-- Data records follows --

(** A clean cell is decoded back wherever the dict covers its spans and
    no two spans with different values share a token. *)
Lemma decode_clean_cell (c : Cell) (sps : list (str * Span)) (wf : World) :
  clean_cell udb w0 c ->
  covered encrypt_value sps wf ->
  (forall p, In p (cell_spans udb w0 c) -> In p sps) ->
  (forall p q, In p sps -> In q sps ->
     token_of p.1 p.2 = token_of q.1 q.2 ->
     slice p.1 (start p.2) (end_ p.2) = slice q.1 (start q.2) (end_ q.2)) ->
  (forall n v, decrypt_value (encrypt_value n v) = Some v) ->
  (forall n v, encrypt_value n v <> []) ->
  decode_cell_pure decrypt_value str_hash wf (encode_cell_pure udb w0 c) = c.
Proof.
  intros Hclean Hcov Hsub Hcoll Hdec Hne.
  destruct c as [s| | | | |]; try reflexivity.
  destruct Hclean as (Hfree & Hin & Hap & Hety).
  cbn [encode_cell_pure decode_cell_pure cell_spans] in *. f_equal.
  assert (Hno : ~ has_token s).
  { intros (a & t & b & Heq & Ht). apply fullmatch_token_shape in Ht.
    rewrite (Hfree a t b Heq) in Ht. discriminate. }
  set (l := sort_desc start (detected udb w0 s)).
  pose proof (chain_sort_desc s _ Hin Hap) as Hch. fold l in Hch.
  set (segs := segs_of s 0 (rev l) (py_len s)).
  assert (Hcur : splice s (rev l) = cur segs)
    by (subst segs; now rewrite cur_segs_of).
  assert (Horig : orig segs = s).
  { subst segs. rewrite orig_segs_of_rev by (assumption || lia).
    apply slice_full. }
  assert (Hok : Forall (seg_ok decrypt_value wf) segs).
  { apply segs_of_ok. intros x Hx.
    apply list_elem_of_In, in_rev, list_elem_of_In in Hx.
    unfold l in Hx. rewrite sort_desc_perm in Hx.
    apply list_elem_of_In in Hx.
    assert (Hp : In (s, x) sps) by (apply Hsub, in_map, Hx).
    destruct (Hcov _ Hp) as (Hh & q & n & Hq & Htok & Hsto).
    cbn [fst snd] in Hh, Htok, Hsto. split.
    - rewrite List.Forall_forall in Hety.
      destruct (PII_ENTITIES_upper (entity_type x) (Hety x Hx)) as [Hn Hty].
      eapply get_token_hash_shape; eauto.
    - pose proof (Hcoll q (s, x) Hq Hp Htok) as E. cbn [fst snd] in E.
      rewrite <- E. eapply resolve_cached; eauto. }
  pose proof (seg_ok_shape _ _ _ Hok) as Hshape.
  rewrite Hcur, findall_segs by (assumption || now rewrite Horig).
  transitivity (orig segs); [|exact Horig]. apply substitute_segs; auto.
  - now rewrite Horig.
  - intros t Ht. now apply elem_of_set_iter.
  - intros t Ht. apply (proj1 (elem_of_set_iter _ _ _)) in Ht.
    exact (tokens_of_shape segs t Hshape Ht).
Qed.

End Table.

(** X17. A table there and back. When every string cell is on the happy
    path (no substring shaped like a token; spans inside the cell, not
    empty, not overlapping, with entity types of [PII_ENTITIES]), no two
    spans of the table with different values share a token and the cipher
    decrypts what it encrypted to non-empty ciphertexts, then whenever
    [encode_results] returns, [decode_results] applied in the same process
    to the encoded rows, as a dict with columns and rows or as a bare list
    of rows, gives the original rows back, other cells included. *)
Theorem table_round_trip (encrypt_value : nat -> str -> str)
    (decrypt_value : str -> option str) (udb : UnicodeDB)
    (str_hash : str -> Z) (cols : list str) (rws out : list (list Cell))
    (n : Z) (w w' : World) :
  _TOKEN_FILE_LOCK w = false ->
  Forall (Forall (clean_cell udb w)) rws ->
  (forall p q,
     In p (table_spans udb w rws) -> In q (table_spans udb w rws) ->
     token_of p.1 p.2 = token_of q.1 q.2 ->
     slice p.1 (start p.2) (end_ p.2) = slice q.1 (start q.2) (end_ q.2)) ->
  (forall k v, decrypt_value (encrypt_value k v) = Some v) ->
  (forall k v, encrypt_value k v <> []) ->
  encode_results encrypt_value udb cols rws w = Returns out w' ->
  (exists w'',
     decode_results decrypt_value str_hash (RTable (mk_table cols out n)) w'
     = Returns (RTable (mk_table cols rws n)) w'') /\
  (exists w'',
     decode_results decrypt_value str_hash (RRows out) w'
     = Returns (RRows rws) w'').
Proof.
  intros Hlk Hclean Hcoll Hdec Hne Hrun.
  destruct (encode_results_covered encrypt_value udb w cols rws out w'
              Hlk Hclean Hrun) as (Hout & Hlk' & Hcov).
  destruct (decode_rows_spec decrypt_value str_hash out w' Hlk')
    as (w'' & Hdecode).
  assert (Hback : map (map (decode_cell_pure decrypt_value str_hash w')) out
                  = rws).
  { rewrite Hout, map_map. rewrite <- (map_id rws) at 2.
    apply map_ext_in. intros row Hrow.
    rewrite map_map. rewrite <- (map_id row) at 2.
    apply map_ext_in. intros c Hc.
    rewrite List.Forall_forall in Hclean.
    pose proof (Hclean row Hrow) as Hr. rewrite List.Forall_forall in Hr.
    apply (decode_clean_cell encrypt_value decrypt_value udb str_hash w c
             (table_spans udb w rws) w'); auto.
    intros p Hp. unfold table_spans.
    apply in_flat_map. exists row. split; [exact Hrow|].
    apply in_flat_map. exists c. split; [exact Hc | exact Hp]. }
  split.
  - exists w''. unfold decode_results. cbn [rows columns row_count].
    erewrite bind_Returns by exact Hdecode. rewrite Hback. reflexivity.
  - exists (match out with [] => w' | _ => w'' end).
    unfold decode_results. destruct out as [|r0 out'].
    + destruct rws; [reflexivity | discriminate Hback].
    + erewrite bind_Returns by exact Hdecode. rewrite Hback. reflexivity.
Qed.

-- Data records concluded --

## Required action
Using the records above, select and copy every line that has the word "cols".

## Answer to the exercise
    (str_hash : str -> Z) (cols : list str) (rws out : list (list Cell))
  encode_results encrypt_value udb cols rws w = Returns out w' ->
     decode_results decrypt_value str_hash (RTable (mk_table cols out n)) w'
     = Returns (RTable (mk_table cols rws n)) w'') /\
  destruct (encode_results_covered encrypt_value udb w cols rws out w'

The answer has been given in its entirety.